Warta Ekonomi.co.id, Jakarta
Pandemi Covid-19 mengubah perilaku masyarakat Indonesia menjadi pengguna aktif internet. Namun, hal tersebut tidak seimbang dengan pengetahuan mengenai cara beraktivitas daring dengan aman.
Data Kementerian Komunikasi dan Informatika (Kemenkominfo) menyebutkan penggunaan internet menunjukkan peningkatan hingga 40%, dan akses yang biasanya didominasi dari kawasan perkantoran kini didominasi dari kawasan pemukiman.
Sementara CfDS UGM mencatat kejahatan siber termasuk penipuan rekayasa sosial juga meningkat, terutama menyasar pembelanjaan barang medis dan kebutuhan sehari-hari.
Baca Juga: Waspada! Hacker Gunakan Link Zoom, Google Meet, dan Microsoft Teams Palsu
"Pengetahuan yang minim mengenai keamanan daring, memperbesar potensi kejahatan penipuan berteknik memanipulasi psikologis (magis). Teknik ini sifatnya sederhana, tidak perlu meretas sistem, namun dampaknya luar biasa. Kami mengamati selama masa pandemi penipuan jenis ini tetap ada dan cenderung meningkat," ujar Adjunct Researcher CfDS, Tony Seno Hartono dalam video conference, Kamis (28/5/2020).

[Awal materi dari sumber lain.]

(* ===== verification/GoJson.v ===== *)
(** * Package encoding/json

    Writing strings as [appendString] does, with HTML escaping; reading documents as
    the scanner does, and storing them into structs as [Decode] does. *)
From S2P Require Import Prelude Machine GoString GoTime.

(** ** Writing: strings *)

(** The length of the valid UTF-8 sequence at the front, of two to four bytes:
    [utf8.DecodeRuneInString] without its rune. *)
Definition cont (b : Z) : Prop := 128 ≤ b ≤ 191.
#[export] Instance cont_dec b : Decision (cont b).
Proof. unfold cont. apply _. Defined.
Definition rune_length (l : list Z) : option nat :=
  match l with
  | b0 :: b1 :: l =>
      if decide (194 ≤ b0 ≤ 223 ∧ cont b1) then Some 2%nat else
      match l with
      | b2 :: l =>
          if decide (224 ≤ b0 ≤ 239 ∧ cont b1 ∧ cont b2 ∧
                     (b0 = 224 → 160 ≤ b1) ∧ (b0 = 237 → b1 ≤ 159)) then Some 3%nat else
          match l with
          | b3 :: _ =>
              if decide (240 ≤ b0 ≤ 244 ∧ cont b1 ∧ cont b2 ∧ cont b3 ∧
                         (b0 = 240 → 144 ≤ b1) ∧ (b0 = 244 → b1 ≤ 143)) then Some 4%nat else None
          | [] => None
          end
      | [] => None
      end
  | _ => None
  end.

Definition backslash : Z := 92.
Definition u_escape (hi lo : Z) : list Z :=
  [backslash; 117; 48; 48; byte_of_ascii (hexdigit hi); byte_of_ascii (hexdigit lo)].
(** One byte below [utf8.RuneSelf]. *)
Definition escape_byte (b : Z) : list Z :=
  if decide (b = 34 ∨ b = backslash) then [backslash; b] else
  if decide (b = 8) then [backslash; 98] else
  if decide (b = 12) then [backslash; 102] else
  if decide (b = 10) then [backslash; 110] else
  if decide (b = 13) then [backslash; 114] else
  if decide (b = 9) then [backslash; 116] else
  if decide (b < 32 ∨ b = 60 ∨ b = 62 ∨ b = 38) then u_escape (b / 16) (b mod 16) else [b].
(** Of a sequence that has begun, [skip] bytes are still to come; [copy] says whether
    they are written. *)
Fixpoint escape (skip : nat) (copy : bool) (l : list Z) : list Z :=
  match l with
  | [] => []
  | b :: l' =>
      match skip with
      | S k => if copy then b :: escape k copy l' else escape k copy l'
      | O =>
          if decide (b < 128) then escape_byte b ++ escape 0 true l' else
          match rune_length l with
          | None => bytes "\ufffd" ++ escape 0 true l'
          | Some n =>
              if decide (take 3 l = [226; 128; 168]) then bytes "\u2028" ++ escape 2 false l' else
              if decide (take 3 l = [226; 128; 169]) then bytes "\u2029" ++ escape 2 false l' else
              b :: escape (n - 1) true l'
          end
      end
  end.
(** A Go string as a JSON string. *)
Definition quote_char : string := String (ascii_of_byte 34) EmptyString.
Definition quote (s : string) : string :=
  quote_char +:+ (of_bytes (escape 0 true (bytes s)) +:+ quote_char).

Example escape_run :
  escape 0 true (bytes "a<b") = bytes "a\u003cb" ∧
  escape 0 true [195; 169; 10] = [195; 169; 92; 110] ∧
  escape 0 true [226; 128; 169; 65] = bytes "\u2029A" ∧
  escape 0 true [128; 34] = bytes "\ufffd" ++ [92; 34].
Proof. by vm_compute. Qed.

(** ** Writing: structs of strings and integers *)
Inductive member := MStr (s : string) | MInt (n : Z).
Definition quoted (s : string) : list Z := 34 :: escape 0 true (bytes s) ++ [34].
Definition member_text (m : member) : list Z :=
  match m with MStr s => quoted s | MInt n => bytes (fmt_d n) end.
Fixpoint members_text (l : list (string * member)) : list Z :=
  match l with
  | [] => []
  | [(k, m)] => quoted k ++ 58 :: member_text m
  | (k, m) :: l => quoted k ++ 58 :: member_text m ++ 44 :: members_text l
  end.
Definition object_text (l : list (string * member)) : list Z := 123 :: members_text l ++ [125].

(** ** Reading: the syntax *)

(** A document. Strings and numbers keep the bytes they are written with. *)
Inductive json :=
  | JNull | JBool (b : bool) | JNum (tok : list Z) | JStr (raw : list Z)
  | JArr (l : list json) | JObj (l : list (list Z * json)).
Definition is_space (c : Z) : Prop := c = 32 ∨ c = 9 ∨ c = 13 ∨ c = 10.
#[export] Instance is_space_dec c : Decision (is_space c).
Proof. unfold is_space. apply _. Defined.
Fixpoint skip_ws (l : list Z) : list Z :=
  match l with
  | c :: l' => if decide (is_space c) then skip_ws l' else l
  | [] => []
  end.
Definition hex_value (c : Z) : option Z :=
  if decide (48 ≤ c ≤ 57) then Some (c - 48) else
  if decide (97 ≤ c ≤ 102) then Some (c - 87) else
  if decide (65 ≤ c ≤ 70) then Some (c - 55) else None.
Definition hex4 (a b c d : Z) : option Z :=
  a ← hex_value a; b ← hex_value b; c ← hex_value c; d ← hex_value d;
  Some (((a * 16 + b) * 16 + c) * 16 + d).
(** The string after its opening quote, up to the closing one. *)
Fixpoint scan_string (l : list Z) : option (list Z * list Z) :=
  match l with
  | [] => None
  | x :: l1 =>
      if decide (x = 34) then Some ([], l1) else
      if decide (x = backslash) then
        match l1 with
        | e :: l2 =>
            if decide (e = 117) then
              match l2 with
              | a :: b :: c :: d :: l3 =>
                  _ ← hex4 a b c d; '(s, r) ← scan_string l3;
                  Some (x :: e :: a :: b :: c :: d :: s, r)
              | _ => None
              end
            else if decide (e ∈ bytes "\/bfnrt" ∨ e = 34) then '(s, r) ← scan_string l2; Some (x :: e :: s, r)
            else None
        | [] => None
        end
      else if decide (x < 32) then None else '(s, r) ← scan_string l1; Some (x :: s, r)
  end.
(** A run of digits that must not be empty. *)
Definition digits1 (l : list Z) : option (list Z * list Z) :=
  let d := digit_run l in if decide (d = []) then None else Some (d, drop (length d) l).
Definition scan_int (l : list Z) : option (list Z * list Z) :=
  match l with
  | x :: r => if decide (x = 48) then Some ([x], r) else digits1 l
  | [] => None
  end.
Definition scan_frac (l : list Z) : option (list Z * list Z) :=
  match l with
  | x :: r => if decide (x = 46) then '(d, r) ← digits1 r; Some (x :: d, r) else Some ([], l)
  | [] => Some ([], l)
  end.
Definition scan_exp (l : list Z) : option (list Z * list Z) :=
  match l with
  | c :: l' =>
      if decide (c = 101 ∨ c = 69) then
        match l' with
        | s :: l'' => if decide (s = 43 ∨ s = 45) then '(d, l) ← digits1 l''; Some (c :: s :: d, l)
                      else '(d, l) ← digits1 l'; Some (c :: d, l)
        | [] => None
        end
      else Some ([], l)
  | [] => Some ([], l)
  end.
Definition scan_number (l : list Z) : option (list Z * list Z) :=
  let '(sign, l) :=
    match l with x :: r => if decide (x = 45) then ([x], r) else ([], l) | [] => ([], l) end in
  '(i, l) ← scan_int l; '(f, l) ← scan_frac l; '(e, l) ← scan_exp l;
  Some (sign ++ i ++ f ++ e, l).
(** [lit] at the front. *)
Fixpoint literal (lit l : list Z) : option (list Z) :=
  match lit, l with
  | [], _ => Some l
  | a :: lit, b :: l => if decide (a = b) then literal lit l else None
  | _, [] => None
  end.
(** The character [c], after white space. *)
Definition next (c : Z) (l : list Z) : option (list Z) :=
  match skip_ws l with x :: r => if decide (x = c) then Some r else None | [] => None end.
(** A value, with [depth] levels of arrays and objects allowed; the elements of an
    array and the members of an object, after the opening bracket or a comma. *)
Fixpoint value (fuel : nat) (depth : Z) (l : list Z) : option (json * list Z) :=
  match fuel with
  | O => None
  | S fuel =>
      match skip_ws l with
      | [] => None
      | c :: l =>
          if decide (c = 34) then '(s, r) ← scan_string l; Some (JStr s, r) else
          if decide (c = 91) then
            if decide (depth ≤ 0) then None else
            match next 93 l with
            | Some r => Some (JArr [], r)
            | None => '(vs, r) ← elements fuel (depth - 1) l; Some (JArr vs, r)
            end
          else if decide (c = 123) then
            if decide (depth ≤ 0) then None else
            match next 125 l with
            | Some r => Some (JObj [], r)
            | None => '(ms, r) ← members fuel (depth - 1) l; Some (JObj ms, r)
            end
          else if decide (c = 110) then r ← literal (bytes "ull") l; Some (JNull, r) else
          if decide (c = 116) then r ← literal (bytes "rue") l; Some (JBool true, r) else
          if decide (c = 102) then r ← literal (bytes "alse") l; Some (JBool false, r) else
          '(tok, r) ← scan_number (c :: l); Some (JNum tok, r)
      end
  end
with elements (fuel : nat) (depth : Z) (l : list Z) : option (list json * list Z) :=
  match fuel with
  | O => None
  | S fuel =>
      '(v, r) ← value fuel depth l;
      match next 44 r with
      | Some r => '(vs, r) ← elements fuel depth r; Some (v :: vs, r)
      | None => r ← next 93 r; Some ([v], r)
      end
  end
with members (fuel : nat) (depth : Z) (l : list Z) : option (list (list Z * json) * list Z) :=
  match fuel with
  | O => None
  | S fuel =>
      r ← next 34 l; '(k, r) ← scan_string r; r ← next 58 r; '(v, r) ← value fuel depth r;
      match next 44 r with
      | Some r => '(ms, r) ← members fuel depth r; Some ((k, v) :: ms, r)
      | None => r ← next 125 r; Some ([(k, v)], r)
      end
  end.
(** The first value of a document, of at most 10000 levels. *)
Definition document (l : list Z) : option (json * list Z) := value (2 * length l + 1) 10000 l.

(** ** Reading: strings *)
Definition replacement : list Z := [239; 191; 189].
(** [utf8.EncodeRune] *)
Definition encode_rune (r : Z) : list Z :=
  if decide (r < 128) then [r] else
  if decide (r < 2048) then [192 + r / 64; 128 + r mod 64] else
  if decide (r < 65536) then [224 + r / 4096; 128 + r / 64 mod 64; 128 + r mod 64] else
  [240 + r / 262144; 128 + r / 4096 mod 64; 128 + r / 64 mod 64; 128 + r mod 64].
Definition surrogate (r : Z) : Prop := 55296 ≤ r < 57344.
#[export] Instance surrogate_dec r : Decision (surrogate r).
Proof. unfold surrogate. apply _. Defined.
(** [utf16.DecodeRune] *)
Definition decode_pair (r r' : Z) : option Z :=
  if decide (55296 ≤ r < 56320 ∧ 56320 ≤ r' < 57344)
  then Some ((r - 55296) * 1024 + (r' - 56320) + 65536) else None.
Definition unescape (e : Z) : Z :=
  if decide (e = 98) then 8 else if decide (e = 102) then 12 else if decide (e = 110) then 10 else
  if decide (e = 114) then 13 else if decide (e = 116) then 9 else e.
(** [unquote] on a string that was scanned: the bytes of the Go string. *)
Fixpoint unquote (skip : nat) (l : list Z) : list Z :=
  match l with
  | [] => []
  | x :: l' =>
      match skip with
      | S k => x :: unquote k l'
      | O =>
          if decide (x = backslash) then
            match l' with
            | 117 :: a :: b :: c :: d :: l2 =>
                match hex4 a b c d with
                | None => []
                | Some r =>
                    if decide (surrogate r) then
                      match l2 with
                      | 92 :: 117 :: a' :: b' :: c' :: d' :: l3 =>
                          match r' ← hex4 a' b' c' d'; decode_pair r r' with
                          | Some p => encode_rune p ++ unquote 0 l3
                          | None => replacement ++ unquote 0 l2
                          end
                      | _ => replacement ++ unquote 0 l2
                      end
                    else encode_rune r ++ unquote 0 l2
                end
            | e :: l2 => unescape e :: unquote 0 l2
            | [] => []
            end
          else if decide (x < 128) then x :: unquote 0 l' else
          match rune_length l with
          | Some n => x :: unquote (n - 1) l'
          | None => replacement ++ unquote 0 l'
          end
      end
  end.

(** ** Reading: structs *)

(** [foldName]: letters in upper case; the long s and the Kelvin sign fold to letters
    too, and no other character does. *)
Fixpoint fold_name (l : list Z) : list Z :=
  match l with
  | 197 :: 191 :: l => 83 :: fold_name l
  | 226 :: 132 :: 170 :: l => 75 :: fold_name l
  | c :: l => (if decide (97 ≤ c ≤ 122) then c - 32 else c) :: fold_name l
  | [] => []
  end.
(** A field of a struct: its name, and how a value is stored into it, [None] for a value
    of another type. *)
Definition field (T : Type) : Type := string * (json → T → option T).
Definition find_field {T} (fields : list (field T)) (key : list Z) : option (json → T → option T) :=
  match list_find (λ f, bytes f.1 = key) fields with
  | Some (_, f) => Some f.2
  | None => (λ x, x.2.2) <$> list_find (λ f, fold_name (bytes f.1) = fold_name key) fields
  end.
(** The members of an object in turn; [strict] is [DisallowUnknownFields]. *)
Fixpoint store {T} (strict : bool) (fields : list (field T)) (ms : list (list Z * json)) (t : T) : option T :=
  match ms with
  | [] => Some t
  | (k, v) :: ms =>
      t ← match find_field fields (unquote 0 k) with
          | Some set => set v t
          | None => if strict then None else Some t
          end;
      store strict fields ms t
  end.
(** [Decode(&t)] of a reader with the bytes [l], [None] for any error. *)
Definition decode {T} (strict : bool) (fields : list (field T)) (zero : T) (l : list Z) : option T :=
  '(v, _) ← document l;
  match v with
  | JNull => Some zero
  | JObj ms => store strict fields ms zero
  | _ => None
  end.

Teknik manipulasi psikologis, kata Tony, merupakan teknik lama yang menyasar pengguna yang kurang waspada dalam bertransaksi daring dan memancing korban untuk memberikan informasi pribadi, seperti nomor rekening, nomor kartu ATM bahkan bisa sampai password dan nama ibu kandung. Umumnya pelaku menggunakan iming-iming atau mengatasnamakan lembaga resmi.
"Sekarang mereka biasanya mengatasnamakan aplikasi tertentu atau lembaga tertentu. Kalau dulu modusnya, mama minta pulsa atau saudara sedang sakit," pungkasnya.